Forberg v. Stumbos & Mason, 217 Cal.App.3d 1171, 266 Cal.Rptr. 436 (1990) review den. and ordered nonpub. Apr. 26, 1990, S014680.
Cedars-Sinai Medical Center v. Superior Court (1998) 18 Cal.4th 1, 4, 17-18, 74 Cal.Rptr.2d 248, 954 P.2d 511, ultimately ruled that tort damages were not available for intentional spoliation of evidence (in light of other nontort remedies) where the spoliation was or should have been discovered before the conclusion of the underlying litigation.
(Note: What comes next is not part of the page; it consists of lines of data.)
(** The three conversions of a triple of runs: all of them go through
    when no run is too long, and [ValueError] is raised otherwise. *)
Lemma int_triple (r g b : string) :
  Forall (fun run => (String.length run <= int_max_str_digits)%nat) [r; g; b] /\
  (r' <~ int r ;; g' <~ int g ;; b' <~ int b ;; Ok (VRgb r' g' b'))
  = Ok (VRgb (decimal r) (decimal g) (decimal b)) \/
  Exists (fun run => (int_max_str_digits < String.length run)%nat) [r; g; b] /\
  (r' <~ int r ;; g' <~ int g ;; b' <~ int b ;; Ok (VRgb r' g' b'))
  = Raise ValueError.
Proof.
  destruct (int_cases r) as [[Hr ->] | [Hr ->]]; cbn [rbind];
    [| right; split; [now apply Exists_cons_hd | reflexivity]].
  destruct (int_cases g) as [[Hg ->] | [Hg ->]]; cbn [rbind];
    [| right; split; [now apply Exists_cons_tl, Exists_cons_hd | reflexivity]].
  destruct (int_cases b) as [[Hb ->] | [Hb ->]]; cbn [rbind];
    [| right; split;
       [now apply Exists_cons_tl, Exists_cons_tl, Exists_cons_hd
       | reflexivity]].
  left. split; [| reflexivity].
  repeat (apply Forall_cons; split; [assumption |]). apply Forall_nil_2.
Qed.

Lemma short_not_long (rs : list string) :
  Forall (fun run => (String.length run <= int_max_str_digits)%nat) rs ->
  Exists (fun run => (int_max_str_digits < String.length run)%nat) rs ->
  False.
Proof.
  intros Hall Hex. apply Exists_exists in Hex as (run & Hin & Hlong).
  rewrite Forall_forall in Hall. apply Hall in Hin. lia.
Qed.

(** C2 (amended). For a token that starts with [(], the resolver takes the
    maximal runs of decimal digits of the token, in order; with exactly
    three runs, none of more than 4300 digits, it returns their values as
    the triple [(r, g, b)], and it raises [ValueError] exactly when the
    number of runs is not three (fewer or more: the unpacking error) or a
    run has more than 4300 digits (the limit of [int]). *)
Theorem parse_color_tuple (sep0 : string) (runs : list (string * string)) :
  no_digit sep0 = true ->
  well_split runs ->
  String.prefix "(" (sep0 +:+ join runs) = true ->
  findall_digits (sep0 +:+ join runs) = map fst runs /\
  (forall r g b, map fst runs = [r; g; b] ->
     Forall (fun run => (String.length run <= int_max_str_digits)%nat)
       [r; g; b] ->
     FileParser._parse_color (VStr (sep0 +:+ join runs))
     = Ok (VRgb (decimal r) (decimal g) (decimal b))) /\
  (List.length runs <> 3%nat \/
   Exists (fun run => (int_max_str_digits < String.length run)%nat)
     (map fst runs) <->
   FileParser._parse_color (VStr (sep0 +:+ join runs)) = Raise ValueError).
Proof.
  intros H0 Hruns Hp.
  pose proof (findall_split sep0 runs H0 Hruns) as Hf.
  rewrite (parse_color_paren _ Hp), Hf.
  split; [reflexivity |]. split.
  - intros r g b -> Hshort.
    destruct (int_triple r g b) as [[_ E] | [Hlong _]]; [exact E |].
    destruct (short_not_long _ Hshort Hlong).
  - destruct runs as [|[r1 ?] [|[r2 ?] [|[r3 ?] [|? ?]]]]; cbn [map fst];
      try (split; [reflexivity | intros _; left; simpl; lia]).
    destruct (int_triple r1 r2 r3) as [[Hshort ->] | [Hlong ->]].
    + split; [| discriminate].
      intros [Hn | Hlong]; [now destruct Hn |].
      destruct (short_not_long _ Hshort Hlong).
    + split; [reflexivity | intros _; now right].
Qed.

Lemma parse_color_tuple_witness :
  FileParser._parse_color (VStr "(255, 0, 12)") = Ok (VRgb 255 0 12).
Proof.
  refine (proj1 (proj2 (parse_color_tuple "("
            [("255", ", "); ("0", ", "); ("12", ")")] _ _ _))
            "255" "0" "12" _ _).
  - reflexivity.
  - simpl. repeat split; auto; congruence.
  - reflexivity.
  - reflexivity.
  - repeat (apply Forall_cons; split; [apply Nat.leb_le; reflexivity |]).
    apply Forall_nil_2.
Defined.

(** ** The [draw] methods *)

(** C7. [Square(x, y, size, color)] and [Rectangle(x, y, size, size,
    color)] make the same call on the drawing surface, whatever the
    arguments are, so the driver goes on identically after either. *)
Theorem square_draws_as_rectangle (x y size color : val) (h : heap) :
  draw (Square.__init__ x y size color) h
  = draw (Rectangle.__init__ IsRectangle x y size size color) h /\
  forall raises figures rest,
    draw_figures raises (Square.__init__ x y size color :: figures) h rest
    = draw_figures raises
        (Rectangle.__init__ IsRectangle x y size size color :: figures) h rest.
Proof. split; reflexivity. Qed.

Lemma square_draw_int (x y size : Z) (color : val) (h : heap) :
  draw (Square.__init__ (VInt x) (VInt y) (VInt size) color) h
  = Ok (rectangle (VInt (x - size / 2), VInt (y - size / 2),
                   VInt (x + size / 2), VInt (y + size / 2)) color, h).
Proof. reflexivity. Qed.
The present action is not premised on the tort of intentional spoliation. At best, Davis is contending that she was deprived of the use in evidence of Ross’s vehicle in an unaltered state in defending against his criminal complaint against her. But it was Davis’s choice to plead no contest to the vandalism charge against her rather than raise her present claim of intentional spoliation of evidence in Ross’s exclusive control as providing a reasonable doubt as to her guilt. In any event, as intentional spoliation does not exist any longer as a tort, and the legislative history is devoid of any intention to preserve tort liability for communications in furtherance of spoliation otherwise, the exception to the litigation privilege does not have any application to Davis’s action. We thus will affirm the trial court’s rulings.
DISPOSITION
The judgment is affirmed. Ross is awarded his costs on appeal. ( Cal. Rules of Court, rule 8.278(a)(1), (2).)
We concur:
Raye, P. J.
Blease, J.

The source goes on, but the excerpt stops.